Content starts
(* ===== verification/PoolSpec.v ===== *)
(** * What a command means on the pool

    The pool seen as a list of abstract caches, one per shard.
    [spec_execute] is the meaning of a command there: a command of one key
    works on the cache of that key's shard, [DEL] on every cache, [INFO]
    reads them all. *)

From S2P Require Import Prelude RespValue Command StdText LruShard LruSpec LruInv LruRefine.
From S2P Require Import LruTheorems ShardPool CommandExecutor ExecutorSpec.

Definition abs_pool (p : ShardPool) : list Cache := abs <$> shards p.

Definition cache_stats (c : Cache) : Stats :=
  mkStats (total (entries c)) (zlen (entries c)) (evicted c) (lapsed c) (budget c).

Fixpoint entry_count (caches : list Cache) : Z :=
  match caches with [] => 0 | c :: caches => zlen (entries c) + entry_count caches end.

Definition all_gone (before after : list Cache) : Z := entry_count before - entry_count after.

Section PoolSpec.
Variable XXH3_64bits : bytes -> N.

(** The reply and the caches after a command, or the overflow of its deadline. *)
Definition spec_execute (cmd : Command) (clock : Clock) (caches : list Cache)
    : res (RespValue * list Cache) :=
  match ctype cmd with
  | CGet | CSet | CExpire | CTtl =>
      k ← arg cmd 0;
      i ← getShardIndex XXH3_64bits k (length caches);
      c ← of_option AssertFailure (caches !! i);
      '(r, c) ← meaning cmd clock c;
      mret (r, <[i := c]> caches)
  | CDel =>
      let caches' := c_dels (args cmd) <$> caches in
      mret (RespInt kInteger (all_gone caches caches'), caches')
  | CInfo =>
      mret (let section := match args cmd with [] => #"DEFAULT" | s :: _ => to_uppercase s end in
            if decide (section ∈ info_sections)
            then RespString kBulkString
                   (info_text (foldl add_stats (mkStats 0 0 0 0 0) (cache_stats <$> caches)))
            else error_reply #"ERR unsupported INFO section", caches)
  | CPing => r ← processPingCommand cmd; mret (r, caches)
  | CCommand => mret (processCommandCommand cmd, caches)
  | CConfig => r ← processConfigCommand cmd; mret (r, caches)
  | CUnknown => mret (processUnknownCommand, caches)
  end.

(** Every entry is in the shard its key is routed to. *)
Definition placed (caches : list Cache) : Prop :=
  forall i c e, caches !! i = Some c -> e ∈ entries c ->
    getShardIndex XXH3_64bits (e_key e) (length caches) = Ok i.

Record pool_ok (p : ShardPool) : Prop := {
  po_size : (0 < size p)%nat;
  po_inv : Forall Inv (shards p);
  po_placed : placed (abs_pool p) }.
End PoolSpec.

(** A session's home shard is one of the pool's. *)
Definition home_ok (p : ShardPool) (home : option nat) : Prop :=
  forall h, home = Some h -> (h < size p)%nat.

(** Nothing but the contents of shards changes. *)
Definition same_pool (p p' : ShardPool) : Prop := size p' = size p /\ threads p' = threads p.

Lemma same_pool_refl p : same_pool p p.
Proof. done. Qed.
Lemma same_pool_trans p q r : same_pool p q -> same_pool q r -> same_pool p r.
Proof. intros [H1 H2] [H3 H4]. split; congruence. Qed.
Lemma same_pool_put i s p : same_pool p (put_shard i s p).
Proof. split; [apply put_shard_size|apply put_shard_threads]. Qed.
#[export] Hint Resolve same_pool_refl same_pool_put : tiny.

(** ** Facts *)

Lemma abs_pool_length p : length (abs_pool p) = size p.
Proof. unfold abs_pool. by rewrite length_fmap, shards_length. Qed.

Lemma abs_pool_lookup p i s : shards p !! i = Some s -> abs_pool p !! i = Some (abs s).
Proof. intros H. unfold abs_pool. by rewrite list_lookup_fmap, H. Qed.

Lemma abs_pool_put i s p : abs_pool (put_shard i s p) = <[i := abs s]> (abs_pool p).
Proof. unfold abs_pool. by rewrite put_shard_shards, list_fmap_insert. Qed.

Lemma inv_put i s p : Forall Inv (shards p) -> Inv s -> Forall Inv (shards (put_shard i s p)).
Proof. intros. rewrite put_shard_shards. by apply Forall_insert. Qed.

Lemma shard_exists p i : (i < size p)%nat -> exists s, shards p !! i = Some s.
Proof. intros H. apply lookup_lt_is_Some_2. by rewrite shards_length. Qed.

Lemma get_stats_abs s : Inv s -> get_stats s = cache_stats (abs s).
Proof.
  intros I. unfold get_stats, cache_stats. rewrite (inv_used _ I). cbn. f_equal.
  unfold zlen, abs_entries. rewrite length_fmap. f_equal. apply map_size_nodes, I.
Qed.

(** The keys a command can leave in a cache. *)
Definition keys_from (k : bytes) (c c' : Cache) : Prop :=
  forall e, e ∈ entries c' -> e_key e = k \/ e_key e ∈ e_key <$> entries c.

Lemma keys_from_refl k c : keys_from k c c.
Proof. intros e He. right. apply list_elem_of_fmap. eauto. Qed.

Lemma keys_from_trans k a b c : keys_from k a b -> keys_from k b c -> keys_from k a c.
Proof.
  intros H1 H2 e [?|(e' & -> & He')%list_elem_of_fmap]%H2; [by left|]. by apply H1.
Qed.

Lemma keys_from_without k' c b ev la k : keys_from k c (mkCache (without k' (entries c)) b ev la).
Proof. intros e [_ He]%list_elem_of_filter. right. apply list_elem_of_fmap. eauto. Qed.

Lemma c_get_keys now k c : keys_from k c (c_get now k c).2.
Proof.
  unfold c_get. destruct (lookup_key k (entries c)) as [e|] eqn:E; [|apply keys_from_refl].
  destruct (has_lapsed now e); [apply keys_from_without|].
  apply lookup_key_Some in E as [He Hk]. intros e' [->|H]%elem_of_cons; [by left|].
  by apply (keys_from_without k c (budget c) (evicted c) (lapsed c) k).
Qed.

Lemma c_set_keys k v t c : keys_from k c (c_set k v t c).
Proof.
  intros e He. unfold c_set in He. cbn in He.
  destruct (fit_prefix (budget c) (mkEntry k v t :: without k (entries c))) as [l Hl].
  assert (H : e ∈ mkEntry k v t :: without k (entries c)) by (rewrite Hl, elem_of_app; by left).
  apply elem_of_cons in H as [->|H]; [by left|].
  by apply (keys_from_without k c (budget c) (evicted c) (lapsed c) k).
Qed.

Lemma c_expire_keys k t c : keys_from k c (c_expire k t c).2.
Proof.
  intros e (e' & -> & He')%list_elem_of_fmap. right. rewrite with_deadline_key.
  apply list_elem_of_fmap. eauto.
Qed.

Lemma c_ttl_keys now now' k c : keys_from k c (c_ttl now now' k c).2.
Proof.
  unfold c_ttl. destruct (lookup_key k (entries c)) as [e|]; [|apply keys_from_refl].
  destruct (has_lapsed now e); [apply keys_from_without|].
  destruct (e_deadline e); apply keys_from_refl.
Qed.

Lemma spec_set_keys now k v options c : keys_from k c (spec_set now k v options c).2.
Proof.
  assert (Hif : forall w, keys_from k c (spec_put_if w now k v c).2).
  { intros w. unfold spec_put_if. pose proof (c_get_keys now k c) as H.
    destruct (c_get now k c) as [r c']. destruct (Bool.eqb _ _); [|done].
    eapply keys_from_trans; [exact H|apply c_set_keys]. }
  unfold spec_set. repeat case_match; try apply Hif; try apply keys_from_refl; apply c_set_keys.
Qed.

Lemma spec_command_keys cmd clock c k :
  args cmd !! 0%nat = Some k -> ctype cmd <> CDel -> keys_from k c (spec_command cmd clock c).2.
Proof.
  destruct cmd as [t [|k' l]]; cbn; [done|]. intros [= ->] Ht. unfold spec_command. cbn.
  destruct t; try done; try apply keys_from_refl.
  - unfold spec_get. pose proof (c_get_keys (fst clock) k c). by destruct (c_get _ _ _).
  - destruct l; [apply keys_from_refl|]. apply spec_set_keys.
  - destruct l; [apply keys_from_refl|]. unfold spec_expire.
    destruct (stoull _); [|apply keys_from_refl].
    pose proof (c_expire_keys k (default 0 (deadline_of (fst clock) z)) c). by destruct (c_expire _ _ _).
  - unfold spec_ttl. pose proof (c_ttl_keys (fst clock) (snd clock) k c). by destruct (c_ttl _ _ _ _).
Qed.

(** ** Placement *)

Section Placement.
Variable XXH3_64bits : bytes -> N.
Abbreviation placed := (placed XXH3_64bits).

Lemma placed_insert caches i c c' k :
  placed caches -> caches !! i = Some c ->
  getShardIndex XXH3_64bits k (length caches) = Ok i -> keys_from k c c' ->
  placed (<[i := c']> caches).
Proof.
  intros Hp Hc Hi Hk j d e Hd He. rewrite length_insert.
  apply list_lookup_insert_Some in Hd as [(-> & <- & _)|[_ Hd]]; [|by eapply Hp].
  apply Hk in He as [->|(e' & -> & He')%list_elem_of_fmap]; [done|by eapply Hp].
Qed.

Lemma placed_dels caches ks : placed caches -> placed (c_dels ks <$> caches).
Proof.
  intros Hp i c e Hc He. rewrite length_fmap. apply list_lookup_fmap_Some in Hc as (c' & -> & Hc').
  apply list_elem_of_filter in He as [_ He]. by eapply Hp.
Qed.
End Placement.
(* ===== verification/ExecutorTheorems.v ===== *)
(** * What the executor guarantees

    The properties of [CommandExecutor]: it implements the meaning of commands on
    the sharded store whatever thread it runs in, the behaviour of [SET] with
    its options, of [DEL], [INFO], [COMMAND] and [CONFIG], read-your-writes across
    sessions, and well-formed replies. *)

From S2P Require Import Prelude RespValue RespSerializer Command Glob StdText LruShard LruSpec.
From S2P Require Import LruInv LruRefine LruTheorems ShardPool CommandExecutor ExecutorSpec.
From S2P Require Import PoolSpec ExecutorRefine.

Lemma newShardPool_ok h n m b : 0 <= m < two64 -> pool_ok h (newShardPool n m b).
Proof.
  intros Hm. split.
  - rewrite newShardPool_size. lia.
  - unfold shards, newShardPool. cbn [workers_]. rewrite fmap_replicate.
    apply Forall_replicate. by apply newShard_Inv.
  - intros i c e Hc He. unfold abs_pool, shards, newShardPool in Hc. cbn [workers_] in Hc.
    rewrite !fmap_replicate in Hc. apply lookup_replicate_1 in Hc as [-> _]. by apply elem_of_nil in He.
Qed.

Lemma run_Ok {A} self clk (t : Task A) p a n p' :
  run_from self clk 0 t p = Ok (a, (n, p')) -> run self clk t p = Ok (a, p').
Proof. intros H. unfold run. by rewrite H. Qed.

Lemma run_Fault {A} self clk (t : Task A) p f : run_from self clk 0 t p = Fault f -> run self clk t p = Fault f.
Proof. intros H. unfold run. by rewrite H. Qed.

(** C6. Refinement: any command with a valid number of arguments, executed from
    any thread and any home shard of the pool, in place or through the
    shards' threads, answers and changes the caches exactly as [spec_execute]
    says, and leaves every shard in a good state and every key in the shard it
    is routed to - no failed [assert], no bad index, no dead iterator.  One
    fault is possible, and it happens exactly when [spec_execute] says so: the
    signed overflow of a deadline, for a count of seconds that is out of the
    clock's range, in a [SET] with [EX], or in an [EXPIRE] of a key that is
    there.  The hypotheses on the environment are that payload and budget
    together fit [std::size_t], and that the two clock readings of a [TTL] are
    in order. *)
Theorem execute_refines (hash : bytes -> N) self clk cmd home p :
  pool_ok hash p -> valid_command cmd = true -> home_ok p home ->
  (forall s, s ∈ shards p -> command_defined (max_memory_bytes_ s) cmd (clk 0%nat)) ->
  match spec_execute hash cmd (clk 0%nat) (abs_pool p) with
  | Ok (reply, caches) => exists p', run self clk (execute hash self p cmd home) p = Ok (reply, p')
      /\ abs_pool p' = caches /\ pool_ok hash p' /\ same_pool p p'
  | Fault f => f = SignedOverflow /\ counts_fit cmd (clk 0%nat) = false
      /\ run self clk (execute hash self p cmd home) p = Fault f
  end.
Proof.
  intros Hok Hv Hh Hd. pose proof (execute_spec hash self clk cmd home p Hok Hv Hh Hd) as H.
  unfold runs_as in H. destruct (spec_execute hash cmd (clk 0%nat) (abs_pool p)) as [[r caches]|f].
  - destruct H as (n & p' & H & Hc & Hok' & Hs & _). exists p'. split; [by eapply run_Ok|done].
  - destruct H as (Hf & Hc & H). split; [done|]. split; [done|by apply run_Fault].
Qed.

Definition length_hash (k : bytes) : N := N.of_nat (length k).
Definition pool2 : ShardPool := newShardPool 2 10 false.

Lemma pool_shards_forall (P : LruShard -> Prop) p :
  Forall P (shards p) -> forall s, s ∈ shards p -> P s.
Proof. intros H s Hs. by eapply Forall_forall in H. Qed.

(** A count of five seconds, and one that overflows. *)
Lemma execute_refines_witness :
  (exists p', run 7%positive (fun _ => (0, 0))
      (execute length_hash 7%positive pool2 (mkCommand CSet [ #"k"; #"v"; #"ex"; #"5"]) (Some 1%nat)) pool2
      = Ok (ok_reply, p')
    /\ abs_pool p' = [mkCache [] 10 0 0; mkCache [mkEntry #"k" #"v" (Some 5000000000)] 10 0 0]
    /\ pool_ok length_hash p' /\ same_pool pool2 p')
  /\ run 7%positive (fun _ => (0, 0))
      (execute length_hash 7%positive pool2 (mkCommand CSet [ #"k"; #"v"; #"ex"; #"99999999999"]) None) pool2
    = Fault SignedOverflow.
Proof.
  assert (Hp : pool_ok length_hash pool2) by (apply newShardPool_ok; unfold two64; lia).
  assert (Hd : forall n s, s ∈ shards pool2 ->
    command_defined (max_memory_bytes_ s) (mkCommand CSet [ #"k"; #"v"; #"ex"; n]) (0, 0)).
  { intros n. apply (pool_shards_forall (fun s => command_defined (max_memory_bytes_ s) _ _)).
    repeat (apply Forall_cons; split; [by split|]). by apply Forall_nil. }
  split.
  - apply (execute_refines length_hash 7%positive (fun _ => (0, 0)) (mkCommand CSet [ #"k"; #"v"; #"ex"; #"5"]) (Some 1%nat) pool2);
      [exact Hp|reflexivity| |apply Hd]. intros h [= <-]. vm_compute. lia.
  - refine (proj2 (proj2 (execute_refines length_hash 7%positive (fun _ => (0, 0))
      (mkCommand CSet [ #"k"; #"v"; #"ex"; #"99999999999"]) None pool2 Hp eq_refl _ (Hd _)))). by intros h [=].
Defined.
Content ends
To do: Provide only the number of lines above that contain the word "verification".

Task response: 2